• _ACTIVITY_
Count every line below that holds "unfold". The answer is the number alone.

• _MATERIAL FOR THE TASK_
(** What happens around it: a [Selection] returns and its goroutine sends,
    the channel having room for [n] results; the context is done. *)
Inductive other_step : select_state -> select_state -> Prop :=
  | step_send ctx canc run1 i run2 res rec cl m r :
      (length res < n)%nat ->
      other_step (SelectState ctx canc (run1 ++ i :: run2) res rec cl m)
        (SelectState ctx canc (run1 ++ run2) (res ++ [(i, r)]) rec cl m)
  | step_ctx err canc run res rec cl m :
      other_step (SelectState None canc run res rec cl m)
        (SelectState (Some err) canc run res rec cl m).

Definition select_step (s s' : select_state) : Prop := caller_step s s' \/ other_step s s'.
Definition reachable (s : select_state) : Prop := rtc select_step select_start s.

(** ** What holds throughout *)

(** The error holds [e], for [errors.Is]. *)
Definition reported (o : option error) (e : error) : Prop :=
  exists e', o = Some e' /\ errors_Is e' e = true.

Lemma reported_self e : reported (Some e) e.
Proof. exists e. split; [done|apply errors_Is_refl]. Qed.

Lemma reported_Join_l o1 o2 e : reported o1 e -> reported (errors_Join o1 o2) e.
Proof.
  intros (e1 & -> & H1). destruct o2 as [e2|]; [|by exists e1]. eexists. split; [done|].
  revert H1. unfold errors_Is. rewrite !bool_decide_eq_true. cbn. set_solver.
Qed.

Lemma reported_Join_r o1 o2 e : reported o2 e -> reported (errors_Join o1 o2) e.
Proof.
  intros (e2 & -> & H2). destruct o1 as [e1|]; [|by exists e2]. eexists. split; [done|].
  revert H2. unfold errors_Is. rewrite !bool_decide_eq_true. cbn. set_solver.
Qed.

(** The errors of a list of outcomes, collected with [errors.Join]. *)
Definition collected (l : list (nat * option error)) (o : option error) : Prop :=
  (forall i e, (i, Some e) ∈ l -> reported o e) /\ (o <> None -> exists i e, (i, Some e) ∈ l).

Lemma collected_nil : collected [] None.
Proof. split; [|done]. intros i e Hin. by apply not_elem_of_nil in Hin. Qed.

Lemma collected_snoc l o i r : collected l o -> collected (l ++ [(i, r)]) (errors_Join o r).
Proof.
  intros [Hr Hn]. split.
  - intros j e [Hin|Hin]%elem_of_app; [by eapply reported_Join_l, Hr|].
    apply list_elem_of_singleton in Hin as [= -> <-]. apply reported_Join_r, reported_self.
  - intros Ho. destruct r as [e|].
    + exists i, e. apply elem_of_app. right. by apply list_elem_of_singleton.
    + destruct Hn as (j & e & Hin); [by destruct o|]. exists j, e. apply elem_of_app. by left.
Qed.

(** Every outcome is an error. *)
Definition all_failed (l : list (nat * option error)) : Prop := Forall (fun p => is_Some p.2) l.

(** The reason of what the caller does after [closeDevices]. *)
Definition ending_ok (s : select_state) (e : ending) : Prop :=
  match e with
  | CtxDone err => s_ctx s = Some err
  | Selected i => exists failed, all_failed failed /\ s_received s = failed ++ [(i, None)]
  | AllFailed selErr =>
      length (s_received s) = n /\ all_failed (s_received s) /\ collected (s_received s) selErr
  end.

Definition ending_except (e : ending) : option nat :=
  match e with Selected i => Some i | _ => None end.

• _THE COMPLETED TASK_
2